Trowa fell back onto the lumpy pillow, staring up at the ceiling and the iron chandelier that swung around above him, the electric candles flickering cheerily. His gaze snagged on a gilt frame that was just out of his vision, and he rose and turned on his knees, looking at a painting hanging just above his headboard. Seraph, by Monsieur Trois Barón, the metal plaque stated. He choked on his heart, which had risen up into his throat. The subject was smiling beatifically, holding his hands out as if to say, "Fear not," for his beauty was terrifying. Hair like spun gold curled around his face, falling into his eyes, giving him an almost cherubic look. The face was heart-shaped, the curve of the jaw delicately rounded, but did not make him look any less male, and the added femininity made the creature all that more appealing. Long blonde lashes framed aquamarine eyes the blue of placid ocean water, eyes that mirrored the peace and love the seraph projected. Perfect skin, peaches and cream complexion so pale it was nearly translucent, was dusted with a light blush. Slightly parted lips the flawless shade of pale rose begged to be bruised with kisses. And protruding from pale, perfect shoulders were a pair of ivory wings, the feathers glistening with brilliant opulence. All about this creature shone a corona of pure, unadulterated light that gave him a radiance that nearly made Trowa weep for its beauty.

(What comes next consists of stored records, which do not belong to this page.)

(** ** The client's view *)
Record ClientView : Type := {
  tip : option (N * N);        (* the tip's template and its previous hash *)
  expected : option N;         (* a future template, before its previous hash *)
  newest : option N;           (* the last template *)
  refreshes : list N;          (* the tip's other templates *)
}.

Definition no_view : ClientView :=
  {| tip := None; expected := None; newest := None; refreshes := [] |}.

Definition newer (id : N) (last : option N) : bool :=
  match last with Some l => (l <? id)%N | None => true end.

(** [None]: not what a template source may send. *)
Definition view_step (v : ClientView) (m : TdpMessage) : option ClientView :=
  match m, expected v, tip v with
  | OutNewTemplate m, None, _ =>
      if newer (template_id m) (newest v) then
        if future_template m then
          Some {| tip := tip v; expected := Some (template_id m); newest := Some (template_id m);
                  refreshes := refreshes v |}
        else match tip v with
        | Some _ =>
            Some {| tip := tip v; expected := None; newest := Some (template_id m);
                    refreshes := refreshes v ++ [template_id m] |}
        | None => None
        end
      else None
  | OutSetNewPrevHash m, Some id, _ =>
      if (ph_template_id m =? id)%N
      then Some {| tip := Some (id, ph_prev_hash m); expected := None; newest := newest v;
                   refreshes := [] |}
      else None
  | OutTransactionData _ _, _, _ | OutTransactionDataError _ _, _, _ => Some v
  | _, _, _ => None
  end.

Definition client_view (log : list (N * TdpMessage)) : option ClientView :=
  foldl (λ v p, v ← v; view_step v p.2) (Some no_view) log.

Lemma client_view_snoc log p : client_view (log ++ [p]) = v ← client_view log; view_step v p.2.
Proof. unfold client_view. by rewrite foldl_app. Qed.

(** The last [n] elements. *)
Definition last_n {A} (n : nat) (l : list A) : list A := drop (length l - n) l.

Lemma last_n_small {A} n (l : list A) : (length l ≤ n)%nat → last_n n l = l.
Proof. intros. unfold last_n. by replace (length l - n)%nat with 0%nat by lia. Qed.
Lemma last_n_length {A} n (l : list A) : length (last_n n l) = Nat.min (length l) n.
Proof. unfold last_n. rewrite length_drop. lia. Qed.
Lemma last_n_snoc {A} n (l : list A) (x : A) :
  last_n n (last_n n l ++ [x]) = last_n n (l ++ [x]).
Proof.
  unfold last_n at 1 3. rewrite !length_app, last_n_length. simpl length. unfold last_n.
  destruct (decide (length l ≤ n)%nat) as [Hl|Hl].
  - rewrite Nat.min_l by lia. by replace (length l - n)%nat with 0%nat by lia.
  - rewrite Nat.min_r by lia. destruct n as [|n].
    { rewrite !Nat.sub_0_r, !drop_ge; [done|rewrite length_app; simpl; lia|].
      rewrite length_app, length_drop. simpl. lia. }
    replace (S n + 1 - S n)%nat with 1%nat by lia.
    replace (length l + 1 - S n)%nat with (S (length l - S n)) by lia.
    rewrite !drop_app_le by (rewrite ?length_drop; lia). by rewrite drop_drop, Nat.add_1_r.
Qed.

Section invariant.
Context `{TemplateApi} (fee_threshold min_interval : N) (requested : option nat).
Notation cap := (max_same_tip_templates requested).

Lemma cap_pos : (0 < cap)%nat.
Proof. unfold max_same_tip_templates. destruct requested as [[|n]|]; unfold DEFAULT_MAX_SAME_TIP_TEMPLATES; lia. Qed.

(** ** The live templates *)
Definition live_at (m : gmap N TemplateData) (id : N) : Prop :=
  ∃ td, m !! id = Some td ∧ live td = true.

#[local] Instance N_le_trans : Transitive N.le := N.le_trans.
#[local] Instance N_le_antisymm : AntiSymm (=) N.le := N.le_antisymm.
#[local] Instance N_le_total : Total N.le.
Proof. intros x y. lia. Qed.

Lemma live_ids_elem s id : id ∈ live_template_ids s ↔ live_at (retained_templates s) id.
Proof.
  unfold live_template_ids, sorted_ids, live_at. rewrite merge_sort_Permutation, list_elem_of_fmap.
  split.
  - intros ([i td] & -> & Hin%elem_of_map_to_list). apply map_lookup_filter_Some in Hin as [? ?].
    by exists td.
  - intros (td & Htd & Hlive). exists (id, td). split; [done|]. apply elem_of_map_to_list.
    by apply map_lookup_filter_Some.
Qed.

Lemma live_ids_nodup s : NoDup (live_template_ids s).
Proof.
  unfold live_template_ids, sorted_ids. rewrite merge_sort_Permutation.
  apply NoDup_fst_map_to_list.
Qed.

(** A sorted list without duplicates increases strictly, and the other way. *)
Lemma increasing l : StronglySorted N.lt l ↔ StronglySorted N.le l ∧ NoDup l.
Proof.
  split.
  - induction 1 as [|x l _ [Hs Hnd] Hall]; [by repeat constructor|]. rewrite Forall_forall in Hall.
    split; constructor; try done.
    + apply Forall_forall. intros y Hy. apply N.lt_le_incl. by apply Hall.
    + intros Hx. specialize (Hall x Hx). lia.
  - intros [Hs Hnd]. induction Hs as [|x l _ IH Hall]; [constructor|].
    apply NoDup_cons in Hnd as [Hx Hnd]. constructor; [by apply IH|].
    rewrite Forall_forall in *. intros y Hy. specialize (Hall y Hy).
    assert (x ≠ y) by congruence. lia.
Qed.

Lemma live_ids_sorted s : StronglySorted N.lt (live_template_ids s).
Proof.
  apply increasing. split; [|apply live_ids_nodup].
  apply Sorted_StronglySorted; [exact N_le_trans|]. apply Sorted_merge_sort. apply _.
Qed.

(** The ids are the increasing list of the live templates. *)
Lemma live_ids_unique s l :
  StronglySorted N.lt l → (∀ id, id ∈ l ↔ live_at (retained_templates s) id) →
  live_template_ids s = l.
Proof.
  intros [Hs Hnd]%increasing Hl. apply (StronglySorted_unique N.le); [|done|].
  - by apply increasing, live_ids_sorted.
  - apply NoDup_Permutation; [apply live_ids_nodup|done|].
    intros id. by rewrite live_ids_elem, Hl.
Qed.

(** The elements from a position on are those not below the one there. *)
Lemma sorted_drop l k x :
  StronglySorted N.lt l → l !! k = Some x → ∀ y, y ∈ drop k l ↔ y ∈ l ∧ x ≤ y.
Proof.
  intros Hs. revert k. induction Hs as [|z l Hs IH Hall]; intros k; [done|].
  rewrite Forall_forall in Hall. destruct k as [|k].
  - intros [= ->] y. rewrite drop_0. split; [|naive_solver]. intros Hy. split; [done|].
    apply elem_of_cons in Hy as [->|Hy]; [done|]. apply N.lt_le_incl. by apply Hall.
  - intros Hk y. cbn [lookup list_lookup] in Hk. cbn [drop]. rewrite (IH k Hk), elem_of_cons.
    split; [naive_solver|]. intros [[->|Hy] Hle]; [|done].
    specialize (Hall x (list_elem_of_lookup_2 _ _ _ Hk)). lia.
Qed.

(** ** Retirement *)
Definition retire_unless (keep : N → bool) (d : N) (m : gmap N TemplateData) : gmap N TemplateData :=
  map_imap (λ id td, Some (if keep id then td else retire d td)) m.

Lemma retire_unless_lookup keep d m id :
  retire_unless keep d m !! id = (λ td, if keep id then td else retire d td) <$> m !! id.
Proof. unfold retire_unless. rewrite map_lookup_imap. by destruct (m !! id). Qed.

Lemma retire_id d td : td_template_id (retire d td) = td_template_id td.
Proof. unfold retire. by destruct (retire_at td). Qed.
Lemma retire_prev d td : get_prev_hash (retire d td) = get_prev_hash td.
Proof. unfold retire, get_prev_hash. by destruct (retire_at td). Qed.
Lemma retire_live d td : live (retire d td) = false.
Proof. unfold retire, live. by destruct (retire_at td) eqn:E; rewrite ?E. Qed.

Lemma live_at_unless keep d m id :
  live_at (retire_unless keep d m) id ↔ live_at m id ∧ keep id = true.
Proof.
  unfold live_at. setoid_rewrite retire_unless_lookup. setoid_rewrite fmap_Some. split.
  - intros (td' & (td & Htd & ->) & Hlive). destruct (keep id); [naive_solver|].
    by rewrite retire_live in Hlive.
  - intros [(td & Htd & Hlive) Hk]. exists td. rewrite Hk. eauto.
Qed.

Lemma retire_unless_all d m : retire_unless (λ _, true) d m = m.
Proof. apply map_eq. intros id. rewrite retire_unless_lookup. by destruct (m !! id). Qed.

(** What the cap does: the newest live templates stay as they are. *)
Lemma beyond_cap_spec now s :
  ∃ keep,
    retire_templates_beyond_cap requested now s =
      put_retained (retire_unless keep (now + STALE_TEMPLATE_GRACE_PERIOD) (retained_templates s)) s ∧
    live_template_ids (retire_templates_beyond_cap requested now s) =
      last_n cap (live_template_ids s).
Proof.
  unfold retire_templates_beyond_cap. destruct (Nat.leb_spec (length (live_template_ids s)) cap).
  { exists (λ _, true). rewrite retire_unless_all, last_n_small by done. by destruct s. }
  destruct (live_template_ids s !! _) as [oldest|] eqn:Ho.
  2: { apply lookup_ge_None in Ho. pose proof cap_pos. lia. }
  exists (λ id, negb (id <? oldest)%N). split.
  - f_equal. apply map_eq. intros id. rewrite retire_unless_lookup, map_lookup_imap.
    destruct (retained_templates s !! id); [|done]. cbn. by destruct (id <? oldest)%N.
  - apply live_ids_unique.
    + unfold last_n. apply increasing. pose proof (live_ids_sorted s) as [Hs Hnd]%increasing.
      rewrite <-(take_drop (length (live_template_ids s) - cap) (live_template_ids s)) in Hs, Hnd.
      split; [by apply StronglySorted_app_1_r in Hs|by apply NoDup_app in Hnd as (_ & _ & ?)].
    + intros id. unfold last_n. rewrite (sorted_drop _ _ oldest), live_ids_elem by
        (done || apply live_ids_sorted).
      cbn [retained_templates put_retained].
      replace (map_imap _ _) with
        (retire_unless (λ id, negb (id <? oldest)%N) (now + STALE_TEMPLATE_GRACE_PERIOD)
           (retained_templates s)).
      * rewrite live_at_unless, negb_true_iff, N.ltb_ge. done.
      * apply map_eq. intros i. rewrite retire_unless_lookup, map_lookup_imap.
        destruct (retained_templates s !! i); [|done]. cbn. by destruct (i <? oldest)%N.
Qed.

"Quatre…Lord Almighty, Quatre," he murmured, extending a hand to trace the angel's dusty cheek with his fingertips, run them across painted lips. He pulled the box out of his pocket, lifting the ring into his palm. Trowa rubbed the metal on his shirt hem, trying to return its shine. He ran his fingers along the cool surface, rubbing and caressing the soft metal until it glowed as though it were never discolored, revealing a beautiful silver band. It was so very small, Trowa just barely made it fit on his smallest finger. He felt compelled to wear the ring, and somehow having it against his skin made him feel completed. He stretched out his long legs and untied the bow holding the stack of envelopes together, the dried rose dropping to the bedspread.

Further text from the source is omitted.